## Supplied records
Lemma lent_open w id c : 0 <= w -> lent w id c -> open_window c id = Ok w.
Proof.
  intros Hw [_ _ _ _ _ H6 (s & S1 & S2 & S3 & S4)]. unfold open_window. rewrite S1. cbn [ok_or res_bind].
  rewrite S2, S3. cbn [negb]. unfold Window.available. rewrite H6, S4. f_equal. lia.
Qed.

Lemma lent_may_send w id c : w <= MAX_STREAM_ID -> lent w id c -> may_send w id c.
Proof. intros Hw [H1 _ _ _ _ H6 (s & S1 & S2 & S3 & S4)]. split; try done; [lia|]. exists s. split_and!; try done. lia. Qed.

(** ** A stall *)

Lemma release_wrote c : writable c ->
  exists c', release c = (Ok tt, c') /\ wrote [] c c' /\ held c' = (fun _ => []) <$> held c.
Proof.
  intros Hw. unfold release. destruct (held c) as [[|b h]|] eqn:Hh; [exists c; split; [done | by split; [apply wrote_nothing|]]| |exists c; split; [done | by split; [apply wrote_nothing|]]].
  unfold writable in Hw. unfold on_io, mthen, mmap_err. cbn [write_all io set_held]. unfold flush, asked. rewrite Hw. cbn [map_err incoming outgoing refusals].
  eexists. split; [done|]. split; [|done]. split; cbn; try done.
  unfold sent. cbn. rewrite Hh. cbn. by rewrite !app_nil_r.
Qed.

(** What is made while writes are held is written as one, or in part where a
    window was shut. *)
Lemma together_went {A} (build : M t NetError A) F a bs ds c c1 :
  inner F -> commutes F -> held c = None -> build (set_held (Some []) c) = (Ok a, c1) ->
  went bs ds (F (set_held (Some []) c)) c1 ->
  exists c', together build c = (Ok a, c') /\ went bs ds (F c) c' /\ incoming (io c') = incoming (io c1) /\ held c' = None.
Proof.
  intros HF HC Hh Hb [H1 H2 H3 H4]. unfold together. rewrite Hb.
  destruct (HF (set_held (Some []) c)) as (I1 & I2 & I3). destruct (HF c) as (J1 & J2 & J3).
  rewrite I2 in H4. destruct H4 as [H4 _]. destruct (H4 ltac:(eauto)) as [h Hc1].
  destruct (release_wrote c1 H3) as (c2 & -> & [W1 W2 W3 W4 _] & Hh2). rewrite Hc1 in Hh2. cbn in Hh2.
  exists (set_held None c2). split; [done|]. split; [split|split; [exact W4 | done]]; cbn.
  - revert W1 H1. unfold sent. rewrite Hh2, Hc1, J1, I1, J2, I2, Hh. cbn. rewrite !app_nil_r. congruence.
  - change (core c2 = core (settle_all ds (F c))). rewrite W2, H2, !settle_core. f_equal. rewrite I3, J3. by destruct c.
  - exact W3.
  - by rewrite J2, Hh.
Qed.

## Your task
Go to the line in the material above that contains "inner F -> commutes" and copy exactly from there through the line that contains "destruct (release_wrote c1", stopping after it.

## Answer section
  inner F -> commutes F -> held c = None -> build (set_held (Some []) c) = (Ok a, c1) ->
  went bs ds (F (set_held (Some []) c)) c1 ->
  exists c', together build c = (Ok a, c') /\ went bs ds (F c) c' /\ incoming (io c') = incoming (io c1) /\ held c' = None.
Proof.
  intros HF HC Hh Hb [H1 H2 H3 H4]. unfold together. rewrite Hb.
  destruct (HF (set_held (Some []) c)) as (I1 & I2 & I3). destruct (HF c) as (J1 & J2 & J3).
  rewrite I2 in H4. destruct H4 as [H4 _]. destruct (H4 ltac:(eauto)) as [h Hc1].
  destruct (release_wrote c1 H3) as (c2 & -> & [W1 W2 W3 W4 _] & Hh2). rewrite Hc1 in Hh2. cbn in Hh2.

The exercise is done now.